By working closely with professors on innovative research, students learn how to critically analyze problems and pursue innovative solutions with modern scientific tools. Many recent graduates of the Neuroscience Program have continued their education in medical, dental and graduate schools. Brittni Peterson, a 2010 graduate and co-author on the PLoS One study, is now a Ph.D. student in neuroscience at the University of Minnesota. She credits the research experience she had as an undergraduate with helping her find her career path. “The research experience at St. Thomas is exquisite, because it allows for direct, one-on-one interactions between students and faculty,” she said. “At a larger university such as the University of Minnesota, it is uncommon to have these close interactions. I would not be where I am today without the St. Thomas Neuroscience Program and its faculty members.”

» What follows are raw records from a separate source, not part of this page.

(* ===== verification/PolicyTypes.v ===== *)
(** * PolicyTypes: the resolved policy and its value parsers

    Model of [src/src/policy/types.rs]: tiers, network modes, actions and
    verdicts, byte and CPU quantities, the strictest-wins merges, the
    environment allowlist, the [Policy] record with its scope tests, host
    clean-up and the deny-overlap analysis. *)

From S2P Require Import Prelude Paths Float64.

(** ** Enumerations *)

Inductive Tier : Type := Full | FsOnly | Seccomp.
#[export] Instance Tier_eq_dec : EqDecision Tier.
Proof. solve_decision. Defined.

Definition tier_label (t : Tier) : string :=
  match t with Full => "full" | FsOnly => "fs-only" | Seccomp => "seccomp" end.

Inductive SeccompProfile : Type := DefaultProfile | AgentMin.
#[export] Instance SeccompProfile_eq_dec : EqDecision SeccompProfile.
Proof. solve_decision. Defined.

Definition profile_parse (s : string) : option SeccompProfile :=
  if String.eqb s "default" || String.eqb s "standard" then Some DefaultProfile
  else if String.eqb s "agent-min" || String.eqb s "agent_min" then Some AgentMin
  else None.
Definition profile_label (p : SeccompProfile) : string :=
  match p with DefaultProfile => "default" | AgentMin => "agent-min" end.

Record NetRule : Type := mk_net_rule { rule_domain : string; rule_port : Z }.
#[export] Instance NetRule_eq_dec : EqDecision NetRule.
Proof. solve_decision. Defined.

Inductive NetMode : Type :=
| NetOff
| NetAllowlist (domains : list string)
| NetStrict (rules : list NetRule)
| NetAsk.
#[export] Instance NetMode_eq_dec : EqDecision NetMode.
Proof. solve_decision. Defined.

In just five years, the Neuroscience Program has made a positive impact on CAS students. With new courses in the curriculum and a larger, more engaged community of faculty and students, the program is in position to support further collaborative learning; however, new challenges can limit these opportunities. As Prichard said, “We have expanded with new faculty hires, but we really need to expand our teaching and research space to provide a high-quality experience.” Psychology professor Uta Wolfe agreed: “Most of us temporarily set up our projects in shared spaces. More research would get done if rooms could be set up permanently.”
Another challenge is that faculty members in the program are split between two departments that are housed in separate buildings at different locations on the St. Paul campus. This physical separation limits the opportunities to work together to foster cross-disciplinary relationships. As Hankerson said, “A closer connection between departments would enhance our communication and collaboration, both in the classroom and in the lab.” Such enhanced collaboration would lead to more and better opportunities for students; “the closer the connection among faculty, the stronger the program.”
The ongoing challenges and changes facing the Neuroscience Program do not diminish the strength of its approach, however. “The future of the program looks bright,” said Dr. Greg Robinson-Riegler, chair of the Psychology Department. “Interdisciplinary study holds the key to answering the ‘big’ questions, and there really are no bigger questions than the nature of the biological mechanisms underlying consciousness and behavior. The Neuroscience Program puts students on the cutting edge of science. I’m proud that UST is one of only a handful of comparably sized institutions to have a rigorous Neuroscience Program.”